MOTOR REORGANIZATION IN THE MOTOR CORTEX
Yukio Mano M.D. (Hokkaido University, Sapporo, Japan)
Plasticity within the human central motor system has been studied with transcranical magnetic stimulation in patients with peripheral and central nervous diseases.
In 8 patients with chronic cerebral infarction with hemiplegia. Four of 8 patients did not show MEPs in paralytic hand muscles by contralateral cortex stimulation, but showed small MEPs by ipsilateral cortex stimulation. These cases had the huge cortical infarction unilaterally in CT. Another four of 8 patients showed small MEPs in paralytic hand muscles by contralateral cortex stimulation, but no MEPs by ipsilateral cortex stimulation. These cases had the subcortical infarction unilaterally in CT. These findings suggest that reorganization of motor cortex following unilateral cerebral infarction.
In 4 patients with a complete upper limb palsy due to traumatic cervical root avulsion, surgical anastomosis of intercostal to musculocutaneous nerves was performed to restore function in the biceps brachii muscle. The motor unit discharges became independent from respirations gradually over 1 to 2 years. Motor cortex mapping of the reinnervated biceps muscle showed a gradual change over 4 to 33 months from the area of the intercostal muscles to that of the arm area, which was more lateral on the motor cortex. These findings suggest that reorganization of the motor cortex to arm flexor muscles occurs following peripheral nerve anastomosis.
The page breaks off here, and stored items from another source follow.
(** * A shallow embedding of [typescript/lisp.ts]

    The interpreter is embedded function by function: the token and
    s-expression model, [pretty], [append], the lexer, the parser, the
    evaluator with its builtin table, and the [main] driver.

    Conventions of the model.
    - A JavaScript value that may be [null] is a [SexpOrNull]; reading a
      property of [null] or [undefined] is the exception [TypeError].
      The declared tuple type of a Pair is not enforced at run time, so both
      components of a Pair are [SexpOrNull] here.
    - [throw new Error(msg)] is [Throw (Error msg)].
    - Program text is a [string]; every character outside ASCII is, like
      any other character the lexer has no rule for, an unknown token.
    - Loops and recursion whose termination is not structural take fuel. The
      lexer and the parser fix their own fuel from the input length and are
      shown never to exhaust it; the evaluator, which can diverge, keeps the
      fuel as an argument (the engine's stack limit is not modelled).
    - The table of builtins is an object literal, so indexing it also finds
      the properties every object inherits from [Object.prototype]; they are
      modelled as the language standard defines them. The file runs as
      strict code: in a plain call [fn(args, ctx)], [this] is [undefined].
    - JavaScript numbers are IEEE doubles. Every number the interpreter can
      build is integer valued, infinite or NaN, so a Number is an integer
      [Z] that is exactly representable, an infinity or NaN, and arithmetic
      rounds to the nearest double, ties to even. *)

From Stdlib Require Import ZArith Ascii String DecimalString Bool Lia.
From stdpp Require Import gmap strings list.

Local Open Scope string_scope.

(** ** Outcomes *)

Inductive Exn : Type :=
| Error (msg : string)
| TypeError.

(** [HostDefined]: the run continues in the JavaScript host in a way this
    model does not cover (the source text of a function used as a
    comparison key, a numeric string the lexer cannot produce). *)
Inductive Outcome (A : Type) : Type :=
| Ok (a : A)
| Throw (e : Exn)
| HostDefined
| OutOfFuel.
USE OF TRANSCRANIAL MAGNETIC STIMULATION IN REHABILITATION MEDICINE
J.C. ROTHWELL, MRC, Human Movement & Balance Unit, Institute of Neurology, Queen Square, London, WC1N 3BG, UK.
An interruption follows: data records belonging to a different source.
(** * Indicator library, feature assembler and metrics evaluator

    A shallow embedding of [scripts/ml_training/feature_engineering.py], of
    [calculate_trading_metrics] and [prepare_data] in
    [scripts/ml_training/train_models.py], and of the score and the decision
    of [scripts/ml_training/compare_models.py].

    The source computes on NumPy arrays and pandas Series of [float64].  The
    embedding is written once, over an interface [Num] of the arithmetic the
    source uses, and is read at two instances:

    - [float], Rocq's primitive binary64 numbers: the arithmetic the Python
      code runs on.  What the Python code returns on a concrete input is
      evaluated at this instance.
    - [xq], exact rational arithmetic extended with NaN and the infinities:
      the same formulas with neither rounding nor overflow.  It is used only
      where a statement is explicitly about exact arithmetic. *)

From Stdlib Require Import ZArith Bool String DecimalString Lia QArith Qabs Lqa.
From Stdlib Require Import Uint63 Floats.
From Stdlib Require Import List FinFun Permutation Sorted.
Import ListNotations.
Close Scope Q_scope.

Set Implicit Arguments.
Set Warnings "-inexact-float".

(** ** The arithmetic interface *)

Class Num (F : Type) : Type := {
  f_of_Z : Z -> F;          (* conversion of an integer *)
  fnan : F;                 (* np.nan *)
  finf : F;                 (* np.inf *)
  fmax : F;                 (* np.finfo(np.float64).max *)
  fadd : F -> F -> F;
  fsub : F -> F -> F;
  fmul : F -> F -> F;
  fdiv : F -> F -> F;
  fopp : F -> F;
  fabs : F -> F;
  feqb : F -> F -> bool;    (* == *)
  fltb : F -> F -> bool;    (* <  *)
  fleb : F -> F -> bool     (* <= *)
}.

Declare Scope num_scope.
Delimit Scope num_scope with num.
Infix "+" := fadd : num_scope.
Infix "-" := fsub : num_scope.
Infix "*" := fmul : num_scope.
Infix "/" := fdiv : num_scope.
Notation "- x" := (fopp x) : num_scope.
Infix "==" := feqb (at level 70, no associativity) : num_scope.
Infix "<?" := fltb : num_scope.
Infix "<=?" := fleb : num_scope.
Notation "x >? y" := (fltb y x) (at level 70, no associativity) : num_scope.
Notation "x >=? y" := (fleb y x) (at level 70, no associativity) : num_scope.

Section NumBasics.
Context {F : Type} `{Num F}.
Local Open Scope num_scope.

Definition f0 : F := f_of_Z 0.
Definition f1 : F := f_of_Z 1.

(** The literals [1e-10], [1e-6] and [0.001] of the source. *)
Definition lit_1e_10 : F := f1 / f_of_Z 10000000000.
Definition lit_1e_6 : F := f1 / f_of_Z 1000000.
Definition lit_0_001 : F := f1 / f_of_Z 1000.

(** [x != x] holds of NaN only. *)
Definition isnan (x : F) : bool := negb (x == x).
Definition isinf (x : F) : bool := fabs x == finf.
(** [np.isfinite]. *)
Definition isfinite (x : F) : bool := negb (isnan x || isinf x).
End NumBasics.

(** ** Instance: binary64 *)

Definition float_of_Z (z : Z) : float :=
  if (z <? 0)%Z then PrimFloat.opp (PrimFloat.of_uint63 (Uint63.of_Z (- z)))
  else PrimFloat.of_uint63 (Uint63.of_Z z).

#[export] Instance float_Num : Num float := {|
  f_of_Z := float_of_Z;
  fnan := PrimFloat.nan;
  finf := PrimFloat.infinity;
  fmax := 0x1.fffffffffffffp+1023%float;
  fadd := PrimFloat.add;
  fsub := PrimFloat.sub;
  fmul := PrimFloat.mul;
  fdiv := PrimFloat.div;
  fopp := PrimFloat.opp;
  fabs := PrimFloat.abs;
  feqb := PrimFloat.eqb;
  fltb := PrimFloat.ltb;
  fleb := PrimFloat.leb
|}.

(** ** Instance: exact arithmetic

    Rationals with NaN and the two infinities.  The special values follow the
    IEEE rules ([inf - inf], [0 * inf], [0 / 0] and [inf / inf] are NaN, a
    non-zero number over zero is an infinity); finite values are computed
    exactly. *)

Inductive xq : Type :=
| XNaN
| XInf (neg : bool)
| XFin (q : Q).

Definition Qltb (a b : Q) : bool := negb (Qle_bool b a).
Definition Qneg (a : Q) : bool := Qltb a 0%Q.

Definition xopp (x : xq) : xq :=
  match x with
  | XNaN => XNaN
  | XInf s => XInf (negb s)
  | XFin q => XFin (- q)%Q
  end.

Definition xabs (x : xq) : xq :=
  match x with
  | XNaN => XNaN
  | XInf _ => XInf false
  | XFin q => XFin (Qabs q)
  end.

Definition xadd (x y : xq) : xq :=
  match x, y with
  | XNaN, _ | _, XNaN => XNaN
  | XInf s, XInf t => if Bool.eqb s t then XInf s else XNaN
  | XInf s, XFin _ => XInf s
  | XFin _, XInf t => XInf t
  | XFin a, XFin b => XFin (a + b)%Q
  end.

Definition xsub (x y : xq) : xq := xadd x (xopp y).

Definition xmul (x y : xq) : xq :=
  match x, y with
  | XNaN, _ | _, XNaN => XNaN
  | XInf s, XInf t => XInf (xorb s t)
  | XInf s, XFin b => if Qeq_bool b 0%Q then XNaN else XInf (xorb s (Qneg b))
  | XFin a, XInf t => if Qeq_bool a 0%Q then XNaN else XInf (xorb (Qneg a) t)
  | XFin a, XFin b => XFin (a * b)%Q
  end.

Definition xdiv (x y : xq) : xq :=
  match x, y with
  | XNaN, _ | _, XNaN => XNaN
  | XInf _, XInf _ => XNaN
  | XInf s, XFin b => XInf (xorb s (Qneg b))
  | XFin _, XInf _ => XFin 0%Q
  | XFin a, XFin b =>
      if Qeq_bool b 0%Q then (if Qeq_bool a 0%Q then XNaN else XInf (Qneg a))
      else XFin (a / b)%Q
  end.

Definition xcompare (x y : xq) : option comparison :=
  match x, y with
  | XNaN, _ | _, XNaN => None
  | XInf s, XInf t =>
      Some (match s, t with
            | true, false => Lt
            | false, true => Gt
            | _, _ => Eq
            end)
  | XInf s, XFin _ => Some (if s then Lt else Gt)
  | XFin _, XInf t => Some (if t then Gt else Lt)
  | XFin a, XFin b => Some (a ?= b)%Q
  end.

Definition xeqb (x y : xq) : bool :=
  match xcompare x y with Some Eq => true | _ => false end.
Definition xltb (x y : xq) : bool :=
  match xcompare x y with Some Lt => true | _ => false end.
Definition xleb (x y : xq) : bool :=
  match xcompare x y with Some (Lt | Eq) => true | _ => false end.

#[export] Instance xq_Num : Num xq := {|
  f_of_Z := fun z => XFin (inject_Z z);
  fnan := XNaN;
  finf := XInf false;
  fmax := XFin (inject_Z (2 ^ 1024 - 2 ^ 971));
  fadd := xadd;
  fsub := xsub;
  fmul := xmul;
  fdiv := xdiv;
  fopp := xopp;
  fabs := xabs;
  feqb := xeqb;
  fltb := xltb;
  fleb := xleb
|}.

(** [Python]'s [math.sqrt] / [np.sqrt]; it has no exact counterpart on the
    rationals, so it is an interface of its own. *)
Class Sqrt (F : Type) : Type := { fsqrt : F -> F }.

#[export] Instance float_Sqrt : Sqrt float := {| fsqrt := PrimFloat.sqrt |}.

(** ** NumPy arrays and Python scalars *)

Fixpoint map2 {A B C : Type} (f : A -> B -> C) (xs : list A) (ys : list B) : list C :=
  match xs, ys with
  | x :: xs', y :: ys' => f x y :: map2 f xs' ys'
  | _, _ => []
  end.

(** An elementwise operation on two one-dimensional arrays.  NumPy accepts
    equal lengths, or an operand of length 1 (which it broadcasts); any other
    pair of shapes raises [ValueError], modelled by [None]. *)
Definition broadcast2 {A B C : Type} (f : A -> B -> C) (xs : list A) (ys : list B)
  : option (list C) :=
  if (length xs =? length ys)%nat then Some (map2 f xs ys)
  else match xs, ys with
       | [x], _ => Some (map (f x) ys)
       | _, [y] => Some (map (fun x => f x y) xs)
       | _, _ => None
       end.

(** [xs[mask]] *)
Definition boolean_index {A : Type} (xs : list A) (mask : list bool) : list A :=
  map fst (filter snd (combine xs mask)).

(** [np.sum(mask)] of a boolean array *)
Definition count_true (mask : list bool) : Z :=
  Z.of_nat (length (filter (fun b => b) mask)).

(** [np.cumprod], [np.cumsum], [np.maximum.accumulate]: [out[0] = a[0]],
    [out[i] = op(out[i-1], a[i])] *)
Fixpoint accumulate_from {A : Type} (op : A -> A -> A) (acc : A) (xs : list A) : list A :=
  match xs with
  | [] => []
  | x :: xs' => let acc' := op acc x in acc' :: accumulate_from op acc' xs'
  end.

Definition accumulate {A : Type} (op : A -> A -> A) (xs : list A) : list A :=
  match xs with
  | [] => []
  | x :: xs' => x :: accumulate_from op x xs'
  end.

Section NumPy.
Context {F : Type} `{Num F}.
Local Open Scope num_scope.

(** [np.nan_to_num(x, copy, nan=0.0, posinf=None, neginf=None)]: NaN becomes
    [nan]; an infinity whose replacement is [None] becomes the largest
    finite number of the type, with its sign. *)
Definition np_nan_to_num (nan : F) (x : F) : F :=
  if isnan x then nan
  else if x == finf then fmax
  else if x == - finf then - fmax
  else x.

(** [np.maximum] and [np.minimum] propagate NaN. *)
Definition np_maximum (a b : F) : F := if (a >=? b) || isnan a then a else b.
Definition np_minimum (a b : F) : F := if (a <=? b) || isnan a then a else b.

Definition np_clip (x lo hi : F) : F := np_minimum (np_maximum x lo) hi.

(** [np.sum] of a float array; the empty sum is [0.0]. *)
Definition np_sum (xs : list F) : F :=
  match xs with
  | [] => f0
  | x :: xs' => fold_left fadd xs' x
  end.

Definition np_mean (xs : list F) : F := np_sum xs / f_of_Z (Z.of_nat (length xs)).

(** [np.std] (population standard deviation, [ddof = 0]) *)
Definition np_std `{Sqrt F} (xs : list F) : F :=
  let m := np_mean xs in
  fsqrt (np_mean (map (fun x => (x - m) * (x - m)) xs)).

Definition np_cumprod : list F -> list F := accumulate fmul.
Definition np_cumsum : list F -> list F := accumulate fadd.
Definition np_maximum_accumulate : list F -> list F := accumulate np_maximum.

(** [np.min]; it raises [ValueError] on an empty array. *)
Definition np_min (xs : list F) : option F :=
  match xs with
  | [] => None
  | x :: xs' => Some (fold_left np_minimum xs' x)
  end.

(** Python's built-in [max(a, b)] and [min(a, b)]: the first argument
    unless the second compares strictly beyond it. *)
Definition py_max (a b : F) : F := if b >? a then b else a.
Definition py_min (a b : F) : F := if b <? a then b else a.
End NumPy.

(** ** Metrics evaluator: [train_models.py] *)

(** A value stored in the report: a Python [int] or a [float]. *)
Inductive pyval (F : Type) : Type :=
| PyInt (z : Z)
| PyFloat (x : F).
Arguments PyInt {F} z.
Arguments PyFloat {F} x.

Definition MetricsReport (F : Type) : Type := list (string * pyval F).

Fixpoint lookup {V : Type} (k : string) (d : list (string * V)) : option V :=
  match d with
  | [] => None
  | (k', v) :: d' => if String.eqb k k' then Some v else lookup k d'
  end.

(** The number a report entry stands for. *)
Definition pyval_num {F : Type} `{Num F} (v : pyval F) : F :=
  match v with
  | PyInt z => f_of_Z z
  | PyFloat x => x
  end.

Record PredictionSet (F : Type) : Type := {
  y_true : list Z;
  y_pred : list Z;
  y_proba : list F;
  returns : list F
}.

Section Metrics.
Context {F : Type} `{Num F} `{Sqrt F}.
Local Open Scope string_scope.
Local Open Scope num_scope.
Transcranial magnetic stimulation over the motor cortex has been used traditionally to examine the integrity of the most rapidly conducting portion of the corticospinal tract. Studies in children and infants have documented an increase in conduction velocity and decrease in threshold of stimulation over the first 4 years of life because it is probably related to the continuing process of myelination of the corticospinal tract. The data can now be used to identify abnormalities of conduction at an early age in brain damaged children. At the other end of the age range, several studies have now confirmed that the response to transcranial magnetic stimulation in the first few days after stroke can give a reasonable prognostic indicator of final outcome. Patients in whom no response at all can be elicited tend to have poor or no recovery whereas those with normal or delayed responses go on to make reasonable recovery. There is little evidence that functional recovery after stroke is related to changes in the excitability of the large diameter component of the corticospinal system. However, it is now possible to study slow, probably poly-synaptic (perhaps cortico-reticular spinal) pathways from cortex to spinal cord using a double pulse method of stimulation. These pathways appear to be bilateral, at least to more proximal muscles, and therefore may allow the undamaged hemispheres to take control of muscles on the affected side.